Бамбергские впечатления дали богатый материал для литературного творчества – именно к этому времени (1818-1812 гг.) относятся первые произведения Гофмана. Очерк, открывающий «Крейслериану» – «Музыкальные страдания капельмейстера Крейслера», можно считать дебютом Гофмана в области художественной литературы. Он был написан по предложению Рохлица, редактора лейпцигской «Всеобщей музыкальной газеты», где еще раньше печатались музыкальные рецензии Гофмана, и опубликован в этой газете 26 сентября 1810 года вместе с новеллой «Кавалер Глюк». Четыре из шести очерков первой серии «Крейслерианы» и шесть очерков из второй были впервые напечатаны на страницах газет и журналов, и, только готовя к печати сборник «Фантазии в стиле Калло», Гофман, несколько переработав, объединил их в цикл.С «Крейслерианой» в литературу вошел образ капельмейстера Иоганнеса Крейслера – центральная фигура среди созданных Гофманом художников-энтузиастов, которым нет места в затхлой атмосфере немецкой филистерской действительности, образ, который Гофман пронес до конца творчества, чтобы сделать его главным героем своего последнего романа «Житейские воззрения кота Мурра».

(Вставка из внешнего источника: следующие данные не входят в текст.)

(** UPDATE todos SET position=? WHERE id=? *)
Definition updatePosition (pos : num) (id : Z) (d : gmap Z Todo) : gmap Z Todo :=
  alter (setPosition pos) id d.

(** The loop [for (const r of rows) upd.run(pos++, r.id)]. *)
Fixpoint renumber (pos : Z) (rows : list Z) (d : gmap Z Todo) : gmap Z Todo :=
  match rows with
  | [] => d
  | id :: rest => renumber (pos + 1) rest (updatePosition (Int pos) id d)
  end.

Definition compactPositions (L : Z) (d : gmap Z Todo) : gmap Z Todo :=
  renumber 1 (selectListOrdered L d).*1 d.

Definition compactPositionsTx (L : Z) : Txn unit :=
  modifyTodos (compactPositions L).

(** The positions of a list, read in the order of the compaction query. *)
Definition positionsOf (L : Z) (d : gmap Z Todo) : list num :=
  (λ r : TodoRow, position r.2) <$> selectListOrdered L d.

(** Invariant I1 for one list: the positions are 1, 2, ..., N. *)
Definition contiguous (L : Z) (d : gmap Z Todo) : Prop :=
  positionsOf L d = Int <$> seqZ 1 (Z.of_nat (length (positionsOf L d))).

Global Instance contiguous_dec L d : Decision (contiguous L d).
Proof. unfold contiguous. apply _. Defined.

(** Every column but [position]. *)
Definition otherColumns (t : Todo) : Todo := setPosition (Int 0) t.

(** The rows of a list after renumbering them from [pos] in the given
    order. *)
Definition numbered (pos : Z) (rows : list TodoRow) : list TodoRow :=
  imap (λ k r, (r.1, setPosition (Int (pos + Z.of_nat k)) r.2)) rows.

(** What the compaction query reads of a list: for each of its rows the id
    and the position. *)
Definition posKeyLe (a b : Z * num) : Prop :=
  num_lt a.2 b.2 ∨ (a.2 = b.2 ∧ a.1 ≤ b.1).

Global Instance posKeyLe_dec : RelDecision posKeyLe.
Proof. intros a b. unfold posKeyLe. apply _. Defined.

Definition posIn (L : Z) (t : Todo) : option num :=
  if decide (listId t = L) then Some (position t) else None.

Definition listView (L : Z) (d : gmap Z Todo) : gmap Z num := omap (posIn L) d.

Definition sortedPositions (v : gmap Z num) : list num :=
  (merge_sort posKeyLe (map_to_list v)).*2.

(** ** deleteTodo *)

(** SELECT t.id FROM todos t WHERE t.parent_id = p, on the index
    [idx_todos_parent]: the rows of one parent come in the order of their
    rowid. *)
Definition childrenOf (d : gmap Z Todo) (p : Z) : list Z :=
  merge_sort Z.le (map_to_list (filter (λ r : TodoRow, parentId r.2 = Some p) d)).*1.

(** WITH RECURSIVE cte(id) AS (SELECT ? UNION ALL
      SELECT t.id FROM todos t JOIN cte ON t.parent_id = cte.id)
    by iteration of the working table: the rows of one round are the
    children of the rows of the round before, and the query ends at the
    first empty round. UNION ALL removes no duplicate, so on a parent cycle
    through the start no round is empty. *)
Fixpoint cteRows (fuel : nat) (d : gmap Z Todo) (work : list Z) : option (list Z) :=
  match work with
  | [] => Some []
  | _ :: _ =>
      match fuel with
      | O => None
      | S fuel' => (work ++.) <$> cteRows fuel' d (work ≫= childrenOf d)
      end
  end.

Definition runQuery {A} (q : Store → option A) : Txn A :=
  λ s, match q s with Some a => (Ret a, s) | None => (Diverge, s) end.

(** ... SELECT id FROM cte WHERE id != ? *)
Definition selectDescendants (fuel : nat) (tid : Z) : Txn (list Z) :=
  runQuery (λ s, filter (λ i, i ≠ tid) <$> cteRows fuel (todos s) [tid]).

(** parent_id REFERENCES todos(id) ON DELETE SET NULL *)
Definition fkSetNull (gone : list Z) (t : Todo) : Todo :=
  match parentId t with
  | Some p => if decide (p ∈ gone) then setParent None t else t
  | None => t
  end.

(** DELETE FROM todos WHERE id IN (ids), with the foreign-key action on the
    rows that referenced a deleted row. *)
Definition deleteRows (ids : list Z) (d : gmap Z Todo) : gmap Z Todo :=
  let gone := filter (λ i, is_Some (d !! i)) ids in
  fkSetNull gone <$> filter (λ r : TodoRow, r.1 ∉ ids) d.

(** UPDATE todos SET parent_id=NULL, is_indented=0 WHERE id=? *)
Definition lifted (t : Todo) : Todo := setIndented false (setParent None t).

Definition liftRow (id : Z) (d : gmap Z Todo) : gmap Z Todo :=
  alter lifted id d.

Record DeleteResult : Type := mkDeleteResult {
  deletedIds : list Z;
  cascaded : bool;
  del_listId : Z;
  liftedIds : list Z
}.

(** [opts && hasOwnProperty(opts, 'cascade') ? !!opts.cascade : true] *)
Definition cascadeOf (opts : option bool) : bool := default true opts.

Definition deleteTodo (fuel : nat) (id : Z) (opts : option bool) : Txn DeleteResult :=
  let tid := id in
  let cascadeFlag := cascadeOf opts in
  transaction (
    let! target := selectTodo tid in
    let! target := expect target TodoNotFound in
    let L := listId target in
    let! descendants := selectDescendants fuel tid in
    let! deleted :=
      (if cascadeFlag then
         let! rows := runQuery (λ s, cteRows fuel (todos s) [tid]) in
         modifyTodos (deleteRows rows) ;;
         ret (tid :: descendants)
       else
         modifyTodos (λ d, foldl (λ d did, liftRow did d) d descendants) ;;
         modifyTodos (deleteRows [tid]) ;;
         ret [tid]) in
    compactPositionsTx L ;;
    ret (mkDeleteResult deleted cascadeFlag L (if cascadeFlag then [] else descendants))).

(** ** updateTodoPositions *)

Record Update : Type := mkUpdate {
  upd_id : Z;
  upd_position : Z;
  upd_parentId : option Z
}.

(** The JavaScript [Map] [proposed]: entries in insertion order; [set] on a
    key that is present replaces the value in place. *)
Definition Proposed : Type := list (Z * (Z * option Z)).

Fixpoint mapSet (k : Z) (v : Z * option Z) (m : Proposed) : Proposed :=
  match m with
  | [] => [(k, v)]
  | (k', v') :: m' => if decide (k' = k) then (k, v) :: m' else (k', v') :: mapSet k v m'
  end.

Fixpoint mapGet (k : Z) (m : Proposed) : option (Z * option Z) :=
  match m with
  | [] => None
  | (k', v') :: m' => if decide (k' = k) then Some v' else mapGet k m'
  end.

Definition liftOutcome {A} (o : outcome A) : Txn A := λ s, (o, s).

Fixpoint buildProposed (L : Z) (rows : list Update) (proposed : Proposed) : Txn Proposed :=
  match rows with
  | [] => ret proposed
  | r :: rest =>
      let id := upd_id r in
      let pos := upd_position r in
      let! meta := selectTodo id in
      let! meta := expect meta (TodoIdNotFound id) in
      guard (bool_decide (listId meta ≠ L)) UpdatesSameList ;;
      let pid := upd_parentId r in
      guard (bool_decide (pid = Some id)) OwnParent ;;
      buildProposed L rest (mapSet id (pos, pid) proposed)
  end.

(** The entry that the loop stores for a row of the batch, and the map that
    the loop builds. *)
Definition entryOf (r : Update) : Z * (Z * option Z) :=
  (upd_id r, (upd_position r, upd_parentId r)).

Definition proposedOf (rows : list Update) (acc : Proposed) : Proposed :=
  foldl (λ m r, mapSet (upd_id r) (upd_position r, upd_parentId r) m) acc rows.

(** A row of the batch that passes the first loop: its item is in the list
    and it is not its own parent. *)
Definition entryOk (d : gmap Z Todo) (L : Z) (r : Update) : Prop :=
  (∃ t, d !! upd_id r = Some t ∧ listId t = L) ∧ upd_parentId r ≠ Some (upd_id r).

Global Instance entryOk_dec (d : gmap Z Todo) (L : Z) (r : Update) :
  Decision (entryOk d L r).
Proof.
  unfold entryOk. destruct (d !! upd_id r) as [t|] eqn:Ht.
  - destruct (decide (listId t = L)) as [HL|HL].
    + destruct (decide (upd_parentId r = Some (upd_id r))) as [Hs|Hs].
      * right. by intros [_ ?].
      * left. eauto.
    + right. intros [(t' & [= <-] & ?) _]. done.
  - right. by intros [(t' & ? & _) _].
Defined.

(** An entry whose parent, if any, is an item of the list. *)
Definition parentOk (d : gmap Z Todo) (L : Z) (e : Z * (Z * option Z)) : Prop :=
  ∀ p, e.2.2 = Some p → ∃ meta, d !! p = Some meta ∧ listId meta = L.

(** Helper to get current or proposed parent *)
Definition getParent (proposed : Proposed) (d : gmap Z Todo) (id : Z) : option Z :=
  match mapGet id proposed with
  | Some p => p.2
  | None => match d !! id with Some rec => parentId rec | None => None end
  end.

(** [while (cur != null) { if (seen.has(cur)) throw ...; seen.add(cur);
    cur = getParent(cur) }] *)
Fixpoint cycleCheck (fuel : nat) (parent : Z → option Z) (seen : list Z) (cur : option Z)
  : outcome unit :=
  match cur with
  | None => Ret tt
  | Some c =>
      if decide (c ∈ seen) then Throw ParentCycle
      else match fuel with
           | O => Diverge
           | S fuel' => cycleCheck fuel' parent (c :: seen) (parent c)
           end
  end.

Fixpoint validateProposed (fuel : nat) (L : Z) (d : gmap Z Todo) (proposed : Proposed)
    (entries : Proposed) : outcome unit :=
  match entries with
  | [] => Ret tt
  | (id, (_, pid)) :: rest =>
      match pid with
      | None => validateProposed fuel L d proposed rest
      | Some p =>
          match d !! p with
          | None => Throw (ParentIdNotFound p)
          | Some meta =>
              if bool_decide (listId meta ≠ L) then Throw ParentSameList
              else match cycleCheck fuel (getParent proposed d) [id] (Some p) with
                   | Ret _ => validateProposed fuel L d proposed rest
                   | Throw e => Throw e
                   | Diverge => Diverge
                   end
          end
      end
  end.

(** The outcome of the cycle check for one entry. *)
Definition entryCheck (fuel : nat) (d : gmap Z Todo) (proposed : Proposed)
    (e : Z * (Z * option Z)) : outcome unit :=
  match e.2.2 with
  | Some p => cycleCheck fuel (getParent proposed d) [e.1] (Some p)
  | None => Ret tt
  end.

(** UPDATE todos SET position=?, parent_id=?, is_indented=? WHERE id=? *)
Definition placed (pos : Z) (pid : option Z) (t : Todo) : Todo :=
  setIndented (bool_decide (pid ≠ None)) (setParent pid (setPosition (Int pos) t)).

Definition updatePlacement (pos : Z) (pid : option Z) (id : Z) (d : gmap Z Todo)
  : gmap Z Todo :=
  alter (placed pos pid) id d.

Definition applyProposed (proposed : Proposed) (d : gmap Z Todo) : gmap Z Todo :=
  foldl (λ d e, updatePlacement e.2.1 e.2.2 e.1 d) d proposed.

Inductive BulkResult : Type :=
  | BulkNothing                              (* the [[]] of an empty batch *)
  | BulkDone (count : nat) (L : Z)           (* { success, count, listId } *).

Definition updateTodoPositions (fuel : nat) (updates : list Update) : Txn BulkResult :=
  match updates with
  | [] => ret BulkNothing
  | r0 :: _ =>
      withTxn (
        let rows := updates in
        let! first := selectTodo (upd_id r0) in
        let! first := expect first FirstTodoNotFound in
        let L := listId first in
        let! proposed := buildProposed L rows [] in
        let! d := gets todos in
        liftOutcome (validateProposed fuel L d proposed proposed) ;;
        modifyTodos (applyProposed proposed) ;;
        compactPositionsTx L ;;
        ret (BulkDone (length rows) L))
  end.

«Крейслериана» – произведение своеобразное по жанру и истории создания. Она включает романтические новеллы («Музыкальные страдания капельмейстера Крейслера», «Ombra adorata», «Музыкально – поэтический клуб Крейслера»), сатирические очерки («Мысли о высоком значении музыки», «Сведения об одном образованном молодом человеке», «Совершенный машинист», музыкально-критические и музыкально-эстетические заметки («Инструментальная музыка Бетховена», «Об изречении Саккини», «Крайне бессвязные мысли» – это и большой ряд свободный вариаций, объединенных одной темой – художник и общество, – центральной темой всего творчества Гофмана.
Отношение филистерского общества к искусству выражено в сатирическом очерке «Мысли о высоком значении музыки»: «Цель искусства вообще – доставлять человеку приятное развлечение и отвращать его от более серьезных или, вернее, единственно подобающих ему занятий, то есть от таких, которые обеспечивают ему хлеб и почет в государстве, чтобы он потом с удвоенным вниманием и старательностью мог вернуться к настоящей цели своего существования – быть хорошим зубчатым колесом в государственной мельнице… и снова начать мотаться и вертеться».
Иоганнес Крейслер, не желающий быть «зубчатым колесом», постоянно и безуспешно пытается убежать из мира филистеров, и с горькой иронией автор, сам всю свою жизнь стремившийся в недостижимому идеалу, в последнем своем романе «Житейские воззрения кота Мурра» в очередной раз свидетельствует о бесплодности стремления к абсолютной гармонии: одновременно трагическим и комическим переплетение в «Коте Мурре» двух биографий: истории жизни музыканта Крейслера, воплощения «энтузиаста» и Кота Мурра, воплощения «филистера».